The pellets are dried to remove any remaining moisture (which could cause clumping or degradation), screened for consistent size and purity, then packaged and shipped to manufacturers around the world. These nurdles are the true currency of the plastics industry. Factories melt them down and reshape them into every plastic product you encounter, from medical tubing to smartphone cases. Billions of these pellets are in transit at any given time, and spills into waterways have become an environmental concern of their own.
What Additives Do to Plastic
Pure polymer chains on their own often lack the specific qualities a product needs. Manufacturers mix in chemical additives that can make up a significant percentage of the finished plastic’s weight, sometimes as much as 30%. These additives are what give different plastic products such wildly different characteristics even when they start from similar base polymers.

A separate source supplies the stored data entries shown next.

(** X18: a drop with a status on an existing document always goes through:
    whatever the board's configuration (valid or not, with or without WIP
    limits) and whatever the cards it shows, the drop returns, the document
    then has the dropped status, and no other entry of the vault has
    changed. *)
Theorem X18_drop_always_writes v targetStatus cardPath w base text old :
  targetStatus ≠ "" →
  cardPath ≠ "" →
  vault w !! cardPath = Some (Document base text old) →
  ∃ v' w',
    BoardView.drop v targetStatus cardPath w = (Ok v', w')
    ∧ metadataAt w' cardPath !! "status" = Some (Str targetStatus)
    ∧ (∀ k, k ≠ "status" → k ≠ "last-updated" →
            metadataAt w' cardPath !! k = metadataAt w cardPath !! k)
    ∧ (∀ p, p ≠ cardPath → vault w' !! p = vault w !! p).
Proof.
  intros Hs Hp Hv.
  assert (getAbstractFileByPath w cardPath
          = Some (AFile (mkTFile cardPath base))) as Hf
    by (unfold getAbstractFileByPath; by rewrite Hv).
  destruct (CardManager.updateStatus (mkTFile cardPath base) targetStatus w)
    as [[[]|e] w1] eqn:Hmove.
  2:{ rewrite updateStatus_run in Hmove. unfold processFrontMatter in Hmove.
      cbn [path] in Hmove. by rewrite Hv in Hmove. }
  rewrite (drop_run v cardPath _ w w1 targetStatus) by done.
  destruct (render_returns v w1) as (v' & w' & Hrender).
  pose proof (readOnly_render v w1) as (Hvault & _). rewrite Hrender in Hvault.
  cbn [snd] in Hvault.
  destruct (updateStatus_effect _ _ _ _ Hmove) as (Hst & Hother & Hrest).
  exists v', w'. split; [exact Hrender|].
  unfold metadataAt in *. rewrite Hvault. cbn [path] in *.
  split; [exact Hst|]. split; [exact Hother|].
  intros p Hne. by apply Hrest.
Qed.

Plasticizers are among the most common additives. They make rigid plastics flexible and pliable, which is why vinyl flooring bends instead of cracking and why some food packaging feels soft. Flame retardants are physically blended into plastics used in electronics, mattresses, and upholstered furniture to slow burning. Because these flame retardants aren’t chemically bonded to the polymer, they can gradually leach out of the material over time into surrounding dust and air.
Other additives include stabilizers that prevent plastic from breaking down in sunlight, colorants, and compounds that help the plastic resist heat during manufacturing. The presence of these additives is one reason plastic recycling is so complicated: each product contains a slightly different chemical recipe.
Plant-Based and Recycled Alternatives
Not all plastic starts with fossil fuels. Bioplastics are made wholly or partially from biological materials like corn, sugarcane, tapioca, potatoes, soy, vegetable oil, woodchips, and even recycled food waste such as rice straw or barley straw. These plant-based feedstocks contain natural polymers like starch and cellulose that can be processed into plastic materials. Most bioplastics are biodegradable, which sets them apart from conventional petroleum-based plastics.
Recycled plastic is the other alternative feedstock. Through mechanical recycling, used plastic products are cleaned, shredded, melted, and reformed into new pellets. Chemical recycling takes a different approach, breaking used plastic back down into its molecular components through processes like pyrolysis (heating without oxygen), essentially reversing the original manufacturing process. The resulting oils can then be re-refined and cracked just like virgin naphtha.
Both alternatives remain minor players. The global recycling rate for plastic sits at just 9%, and recycled material typically makes up only a small portion of any new product relative to virgin petroleum-based resin. Meeting proposed targets like 25% mandatory recycled content remains a significant challenge for the industry. Bioplastics, while growing, represent an even smaller share of total production. For now, the vast majority of plastic on Earth traces its origins to oil and gas extracted from beneath the ground.